# Aim of the task:
Copy out all the lines of the data that hold the word "IntegerCst".

# Records contained in a dataset:
·····
Lemma parseRange_spec_witness :
  parseRange "3-5" = Some (Success [3; 4; 5]) ∧ cpuRange 1000 0 (2 ^ 64 - 1) = None.
Proof.
  split.
  - apply (proj1 (@parseRange_spec llvm_stringref "3" "5" 3 5 eq_refl
      ltac:(vm_compute; reflexivity) ltac:(vm_compute; reflexivity))). lia.
  - apply (proj2 (@parseRange_spec llvm_stringref "0" "18446744073709551615" 0 (2 ^ 64 - 1) eq_refl
      ltac:(vm_compute; reflexivity) ltac:(vm_compute; reflexivity))).
    reflexivity.
Defined.

(** Two nodes and one device. *)
Definition sampleFile (path : string) : option string :=
  if String.eqb path (cpuListPath 0) then Some "0-1,4"
  else if String.eqb path (cpuListPath 1) then Some "2-3"
  else if String.eqb path "/sys/bus/pci/devices/0000:1a:00.0/numa_node" then Some "1"
  else None.

Lemma queryNumaTopology_consistent_witness :
  ∃ t, queryNumaTopology (Success ["node1"; "possible"; "node0"]) ["0000:1a:00.0"] sampleFile =
         Some (Success t) ∧
    getNumaNodeForCpuId t 3 = 1 ∧ 3 ∈ getCpuIdsForNumaNode t 1 ∧
    getNumaNodeForPciBus t "00000000:1A:00.0" = 1.
Proof.
  destruct (queryNumaTopology (Success ["node1"; "possible"; "node0"]) ["0000:1a:00.0"] sampleFile)
    as [[t|]|] eqn:E; [|vm_compute in E; discriminate E..].
  exists t. split; [done|].
  pose proof (queryNumaTopology_consistent _ _ _ t E) as (_ & _ & H & _).
  vm_compute in E. injection E as <-.
  split; [reflexivity|]. split; [|reflexivity]. apply H. reflexivity.
Defined.

End NUMATopology.
Lemma writeBlobs_total m idx blobs es : validSpace → allocated m →
  (∀ j, blobs !! j = space !! (idx + j)%nat) → ∃ es', writeBlobs idx blobs m es = Some es'.
Proof.
  intros Hvs Ha. revert idx es. induction blobs as [|blob blobs IH]; intros idx es Hb; cbn [writeBlobs];
    [by eexists|].
  assert (Hi : space !! idx = Some blob) by (rewrite <- (Nat.add_0_r idx), <- Hb; done).
  assert (Hrest : ∀ es, ∃ es', writeBlobs (S idx) blobs m es = Some es').
  { intros es1. apply IH. intros j. replace (S idx + j)%nat with (idx + S j)%nat by lia. by rewrite <- Hb. }
  destruct (isGlobalBlob blob) eqn:Eg; [apply Hrest|].
  destruct (m !! idx) as [p|] eqn:E; [|apply Hrest].
  destruct (Ha _ _ _ E Hi Eg) as [id ->].
  destruct (storeBlob_fills pointerSize simdWidth (bytes blob) (getAlign blob) simdWidth_pos
    pointerSize_pos (getPointerRegions blob)) as (ops & -> & _); [by apply (Hvs _ _ Hi)|].
  cbn [mbind option_bind]. apply Hrest.
Qed.

(** Everything reached through regions that lead into a closed table is in it. *)
Lemma Reaches_closed (m : Materialized) regions i :
  (∀ r, In r regions → is_Some (m !! blobIndex r)) →
  (∀ j, is_Some (m !! j) → closedAt m j) → Reaches regions i → is_Some (m !! i).
Proof.
  intros H Hc Hr. revert H. induction Hr as [r rs Hin|r rs blob i Hin Hb Hr IH]; intros H; [by apply H|].
  apply IH. intros r' Hr'. by apply (Hc (blobIndex r) (H r Hin) blob).
Qed.

(** Materializing a reference into a fresh scope always answers, with as
    much fuel as the space has blobs: it fails exactly when the referenced
    blob reaches another blob of interpreter stack memory, and otherwise the
    scope holds the referenced blob and exactly the blobs it reaches, cyclic
    structures included. *)
Theorem getOrMaterialize_spec refIndex blob es : validSpace → space !! refIndex = Some blob →
  let reached := Reaches (getPointerRegions blob) in
  let badStack := ∃ i b, reached i ∧ i ≠ refIndex ∧ space !! i = Some b ∧ kind b = Stack in
  ∃ r, getOrMaterialize refIndex None es = Some r ∧
    match r with
    | Error e => badStack ∧ e = indirectStackError
    | Success (p, blobs, _) => ¬ badStack ∧ blobs !! refIndex = Some p ∧
        ∀ i, is_Some (blobs !! i) ↔ i = refIndex ∨ reached i
    end.
Proof.
  intros Hvs Hb reached badStack. unfold getOrMaterialize. cbn [mbind option_bind]. rewrite Hb. cbn [mbind option_bind].
  destruct (materializeBlob_insert blob refIndex ∅ es) as (p & es1 & Hm); [done|].
  pose proof (materializeBlob_allocated blob refIndex ∅ es Hb) as Ha. rewrite Hm in *. cbn [fst] in Ha.
  destruct (walk_ends (length space) (getPointerRegions blob) (<[refIndex := p]> ∅) es1) as [res Hres]; [done| | |].
  { by apply (Hvs _ _ Hb). }
  { assert (size (unvisited ∅) = length space).
    { unfold unvisited. rewrite dom_empty_L, difference_empty_L. apply size_set_seq. }
    assert (Hlt : (refIndex < length space)%nat) by (apply lookup_lt_is_Some; by rewrite Hb).
    pose proof (unvisited_insert ∅ refIndex p (lookup_empty _) Hlt). lia. }
  rewrite Hres. cbn [mbind option_bind]. pose proof (walk_spec _ _ _ _ _ Hres) as Hw.
  destruct res as [[m' es']|e]; cbn [walked] in Hw.
  - destruct Hw as [[Hg Hv] Hi]. destruct (writeBlobs_total m' 0 space es' Hvs) as [es2 ->]; [|done|].
    { eapply walk_allocated; [|done]. by apply Ha. }
    cbn [mbind option_bind].
    assert (Hp : m' !! refIndex = Some p) by (rewrite Hg; rewrite lookup_insert_eq; eauto).
    rewrite Hp. cbn [mbind option_bind]. eexists. split; [reflexivity|].
    assert (Hcl : ∀ j, is_Some (m' !! j) → closedAt m' j).
    { intros j Hj. destruct (decide (j = refIndex)) as [->|Hne]; [|apply Hv; [by rewrite lookup_insert_ne|done]].
      intros b r Hb' Hr. simplify_eq. by apply Hi. }
    split_and!; [|done|].
    + intros (i & b & Hr & Hne & Hb' & Hk).
      destruct (Hv i) as (_ & _ & b' & Hb'' & Hk'); [by rewrite lookup_insert_ne| |congruence].
      by eapply Reaches_closed.
    + intros i. split.
      * intros Hs. destruct (decide (i = refIndex)) as [->|Hne]; [by left|right].
        apply Hv; [by rewrite lookup_insert_ne|done].
      * intros [->|Hr]; [by rewrite Hp|by eapply Reaches_closed].
  - destruct Hw as (-> & i & b & Hr & Hb' & Hk & Hn). eexists. split; [reflexivity|]. split; [|done].
    exists i, b. split_and!; try done. intros ->. by rewrite lookup_insert_eq in Hn.
Qed.
(** C14: A well-typed constant is lowered to a value of exactly the type its own
    type is converted to, with every element of every array and vector inside
    it of the declared element type; padding fields of structs, the cells of
    packed unions and the pointers to interpreter memory included.  Without
    interpreter memory and unions the conversion also always answers: it never
    asserts, inserts out of range, or runs into an unrecorded field index. *)
Theorem convertParameterToLLVM_typed attr : wellTyped attr →
  (∀ st v st', convertParameterToLLVM attr st = Some (Success (v, st')) →
     loweredType attr = Some (typeOf v) ∧ wtVal v) ∧
  (plain attr → ∀ st, ∃ r, convertParameterToLLVM attr st = Some r).
Proof. intros Hw. split; [by apply convert_typed|by apply convert_answers]. Qed.

End Convert.

(** ** [getWorkGroupSizeRange] *)

(** [APInt::getSExtValue] and [IntegerAttr::getInt]. *)
Definition sext (b : BV) : Z :=
  if bv_val b <? 2 ^ (bv_width b - 1) then bv_val b else bv_val b - 2 ^ bv_width b.

Definition workGroupValue (attr : Attr) : option Z :=
  match attr with
  | IntegerCst v => Some (sext v)
  | IndexCst v => Some v
  | SIMDAttr _ (IntVal v :: _) => Some (sext v)
  | _ => None
  end.

Definition getWorkGroupSizeRangeHelper (values : list Z) : option (Z * Z) :=
  match (match values with [x] => 1 :: values | _ => values end) with
  | lo :: hi :: _ => Some (lo, hi)
  | _ => None
  end.

(** [None]: an element that is neither an integer nor an integer SIMD value. *)
Definition getWorkGroupSizeRange (value : Attr) : option (ErrorOr (Z * Z)) :=
  match value with
  | ArrayAttr _ elements =>
      if (Nat.eqb (length elements) 1 || Nat.eqb (length elements) 2)%bool then
        values ← mapM workGroupValue elements;
        Success <$> getWorkGroupSizeRangeHelper values
      else Some (Error "ArrayAttr must contain exactly one or two values")
  | IntegerCst _ | IndexCst _ =>
      x ← workGroupValue value; Success <$> getWorkGroupSizeRangeHelper [x]
  | _ => Some (Error "attribute type must be either an ArrayAttr of 1 or 2 elements or an IntegerAttr")
  end.

(** ** [squashPointlessCasts] *)

(** An SSA value: the result of an [UnrealizedConversionCastOp], or not. *)
Inductive Value :=
  | OtherValue (id : nat) (type : Ty)
  | CastResult (operands : list Value) (results : list Ty) (resultNumber : nat).

Definition getType (v : Value) : option Ty :=
  match v with
  | OtherValue _ type => Some type
  | CastResult _ results k => results !! k
  end.

(** [None]: [getOperand(0)] of a cast without operands. *)
Fixpoint squashPointlessCasts (v : Value) : option Value :=
  match v with
  | CastResult [CastResult operands2 results2 k2] [_] _ =>
      match operands2 with
      | [] => None
      | operand :: _ =>
          if decide (getType operand = getType v) then squashPointlessCasts operand else Some v
      end
  | _ => Some v
  end.

(** Every cast in the chain has one operand and one result. *)
Fixpoint unaryCasts (v : Value) : Prop :=
  match v with
  | OtherValue _ _ => True
  | CastResult [operand] [_] O => unaryCasts operand
  | _ => False
  end.

(** On chains of one-to-one casts the squashing answers with a value of the
    same type that means the same under every meaning for which a cast there
    and back is the identity, and it leaves no such pair at the end of the
    chain. *)
Theorem squashPointlessCasts_spec (D : Type) (denote : Value → D) v :
  (∀ operand t u, getType operand = Some u →
     denote (CastResult [CastResult [operand] [t] 0] [u] 0) = denote operand) →
  unaryCasts v →
  ∃ w, squashPointlessCasts v = Some w ∧ getType w = getType v ∧ denote w = denote v ∧
    ∀ operand t u, w = CastResult [CastResult [operand] [t] 0] [u] 0 → getType operand ≠ Some u.
Proof.
  intros Hround. revert v. fix IH 1. intros v Hv.
  destruct v as [id t|ops res k]; [by exists (OtherValue id t)|].
  destruct ops as [|inner [|]], res as [|u [|]], k; try done.
  destruct inner as [id t|ops2 res2 k2]; [eexists; split_and!; done|].
  destruct ops2 as [|x [|]], res2 as [|t [|]], k2; try done.
  cbn [squashPointlessCasts]. case_decide as Hd.
  - destruct (IH x Hv) as (w & -> & Hty & Hden & Hirr). exists w. split_and!; [done|congruence| |done].
    rewrite Hden. symmetry. by apply Hround.
  - eexists. split_and!; [done..|]. intros operand t' u' [= -> -> ->]. exact Hd.
Qed.

(** The leaf a chain of casts starts from: a meaning that ignores casts. *)
Fixpoint origin (v : Value) : Value :=
  match v with
  | CastResult (operand :: _) _ _ => origin operand
  | v => v
  end.

Lemma squashPointlessCasts_spec_witness :
  let i64 := IntegerType 64 in
  let chain := CastResult [CastResult [OtherValue 3 i64] [LLVMPointerType 0] 0] [i64] 0 in
  squashPointlessCasts chain = Some (OtherValue 3 i64) ∧ origin chain = OtherValue 3 i64.
Proof.
  intros i64 chain.
  destruct (squashPointlessCasts_spec Value origin chain) as (w & Hw & _ & Ho & _); [done|done|].
  assert (w = OtherValue 3 i64) as -> by (vm_compute in Hw; by injection Hw).
  split; [exact Hw|]. by rewrite <- Ho.
Defined.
·····
# Answer to this task:
  | IntegerCst v => Some (sext v)
  | IntegerCst _ | IndexCst _ =>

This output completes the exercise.